__ASSIGNMENT__
Beneath this task are records; print exactly the stretch of them from the line with "(v : RepositoryVersionRecord)" through the line with "(rv_runner_image v) proof", both ends included.

Dataset entries
== Segment start ==

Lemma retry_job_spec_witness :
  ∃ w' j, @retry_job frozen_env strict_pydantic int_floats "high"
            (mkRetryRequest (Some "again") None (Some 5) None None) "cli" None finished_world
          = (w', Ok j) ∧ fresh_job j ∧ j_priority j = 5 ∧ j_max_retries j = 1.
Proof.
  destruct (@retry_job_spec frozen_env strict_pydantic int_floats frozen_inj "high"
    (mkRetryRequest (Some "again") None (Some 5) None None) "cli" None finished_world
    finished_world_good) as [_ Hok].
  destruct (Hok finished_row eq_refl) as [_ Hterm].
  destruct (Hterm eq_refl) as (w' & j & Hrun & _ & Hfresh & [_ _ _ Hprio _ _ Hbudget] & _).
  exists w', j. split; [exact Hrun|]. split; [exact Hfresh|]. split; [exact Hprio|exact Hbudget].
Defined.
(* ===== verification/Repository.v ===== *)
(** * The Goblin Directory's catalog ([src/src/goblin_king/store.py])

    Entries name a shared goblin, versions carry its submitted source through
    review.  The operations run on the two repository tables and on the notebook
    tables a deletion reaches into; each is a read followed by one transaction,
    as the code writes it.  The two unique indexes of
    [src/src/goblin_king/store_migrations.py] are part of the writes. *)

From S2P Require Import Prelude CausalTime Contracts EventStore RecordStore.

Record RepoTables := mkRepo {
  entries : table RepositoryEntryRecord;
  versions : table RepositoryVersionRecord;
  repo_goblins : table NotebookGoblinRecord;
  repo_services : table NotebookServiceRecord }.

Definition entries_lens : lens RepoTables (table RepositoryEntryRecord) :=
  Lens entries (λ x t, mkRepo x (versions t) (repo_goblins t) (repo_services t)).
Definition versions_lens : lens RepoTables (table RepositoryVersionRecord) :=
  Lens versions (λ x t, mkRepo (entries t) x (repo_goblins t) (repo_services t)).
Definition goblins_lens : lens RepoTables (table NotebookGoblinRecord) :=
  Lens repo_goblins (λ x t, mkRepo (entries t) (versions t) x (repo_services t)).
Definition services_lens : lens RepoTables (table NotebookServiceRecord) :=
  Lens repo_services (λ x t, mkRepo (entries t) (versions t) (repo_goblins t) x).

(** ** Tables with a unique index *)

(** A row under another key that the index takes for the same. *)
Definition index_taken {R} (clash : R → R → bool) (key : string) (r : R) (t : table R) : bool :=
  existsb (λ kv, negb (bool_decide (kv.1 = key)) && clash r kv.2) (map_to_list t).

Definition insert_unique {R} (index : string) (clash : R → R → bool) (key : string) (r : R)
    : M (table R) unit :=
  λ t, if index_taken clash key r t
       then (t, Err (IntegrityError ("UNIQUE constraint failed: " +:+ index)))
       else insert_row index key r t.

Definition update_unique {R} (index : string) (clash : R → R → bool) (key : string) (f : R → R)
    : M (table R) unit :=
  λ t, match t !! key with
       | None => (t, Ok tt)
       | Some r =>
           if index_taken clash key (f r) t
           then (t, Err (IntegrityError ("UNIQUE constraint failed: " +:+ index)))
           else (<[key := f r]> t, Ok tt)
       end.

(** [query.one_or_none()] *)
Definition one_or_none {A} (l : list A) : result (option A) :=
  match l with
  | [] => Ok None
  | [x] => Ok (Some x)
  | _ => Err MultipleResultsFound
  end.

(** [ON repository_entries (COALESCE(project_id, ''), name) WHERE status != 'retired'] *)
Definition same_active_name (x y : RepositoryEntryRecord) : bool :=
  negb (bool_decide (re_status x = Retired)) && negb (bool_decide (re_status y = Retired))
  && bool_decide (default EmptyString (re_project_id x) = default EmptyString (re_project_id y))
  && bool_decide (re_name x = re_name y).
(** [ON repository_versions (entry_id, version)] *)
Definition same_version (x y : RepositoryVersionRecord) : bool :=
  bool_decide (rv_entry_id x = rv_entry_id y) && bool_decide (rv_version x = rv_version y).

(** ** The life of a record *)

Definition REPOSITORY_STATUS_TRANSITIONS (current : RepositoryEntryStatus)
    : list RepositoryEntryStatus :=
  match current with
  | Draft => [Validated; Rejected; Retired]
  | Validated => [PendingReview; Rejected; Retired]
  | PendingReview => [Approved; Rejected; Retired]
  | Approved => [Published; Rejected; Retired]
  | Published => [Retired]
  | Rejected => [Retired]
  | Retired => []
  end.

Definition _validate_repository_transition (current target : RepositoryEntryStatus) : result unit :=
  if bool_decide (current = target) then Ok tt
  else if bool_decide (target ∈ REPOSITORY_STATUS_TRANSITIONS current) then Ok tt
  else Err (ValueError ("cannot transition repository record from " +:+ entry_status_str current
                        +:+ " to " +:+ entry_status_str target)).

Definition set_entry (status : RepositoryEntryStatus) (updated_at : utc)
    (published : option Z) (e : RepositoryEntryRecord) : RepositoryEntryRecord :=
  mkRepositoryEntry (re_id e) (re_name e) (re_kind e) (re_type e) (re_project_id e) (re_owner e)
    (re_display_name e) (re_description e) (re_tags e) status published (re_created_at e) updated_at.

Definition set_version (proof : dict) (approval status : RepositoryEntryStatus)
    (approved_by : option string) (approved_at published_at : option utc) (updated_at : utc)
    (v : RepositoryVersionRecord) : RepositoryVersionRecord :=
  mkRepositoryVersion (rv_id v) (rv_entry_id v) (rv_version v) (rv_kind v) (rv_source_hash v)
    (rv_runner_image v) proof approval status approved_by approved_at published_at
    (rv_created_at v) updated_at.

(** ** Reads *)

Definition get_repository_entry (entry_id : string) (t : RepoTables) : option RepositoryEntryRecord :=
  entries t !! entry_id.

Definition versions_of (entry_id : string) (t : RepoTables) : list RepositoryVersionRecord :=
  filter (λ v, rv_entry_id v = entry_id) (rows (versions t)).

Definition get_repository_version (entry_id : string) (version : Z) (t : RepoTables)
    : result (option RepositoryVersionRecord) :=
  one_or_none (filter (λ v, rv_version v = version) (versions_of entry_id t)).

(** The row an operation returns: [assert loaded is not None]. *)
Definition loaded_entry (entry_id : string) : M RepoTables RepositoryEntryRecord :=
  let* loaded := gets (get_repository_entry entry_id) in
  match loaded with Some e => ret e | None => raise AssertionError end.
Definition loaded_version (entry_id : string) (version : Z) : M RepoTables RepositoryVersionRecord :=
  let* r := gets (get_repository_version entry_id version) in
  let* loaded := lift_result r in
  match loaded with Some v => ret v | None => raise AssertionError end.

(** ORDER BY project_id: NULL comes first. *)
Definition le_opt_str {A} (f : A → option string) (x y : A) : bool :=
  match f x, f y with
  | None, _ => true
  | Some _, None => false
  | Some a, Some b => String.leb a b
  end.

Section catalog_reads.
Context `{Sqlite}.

== Segment end ==

__THE ANSWER__
    (v : RepositoryVersionRecord) : RepositoryVersionRecord :=
  mkRepositoryVersion (rv_id v) (rv_entry_id v) (rv_version v) (rv_kind v) (rv_source_hash v)
    (rv_runner_image v) proof approval status approved_by approved_at published_at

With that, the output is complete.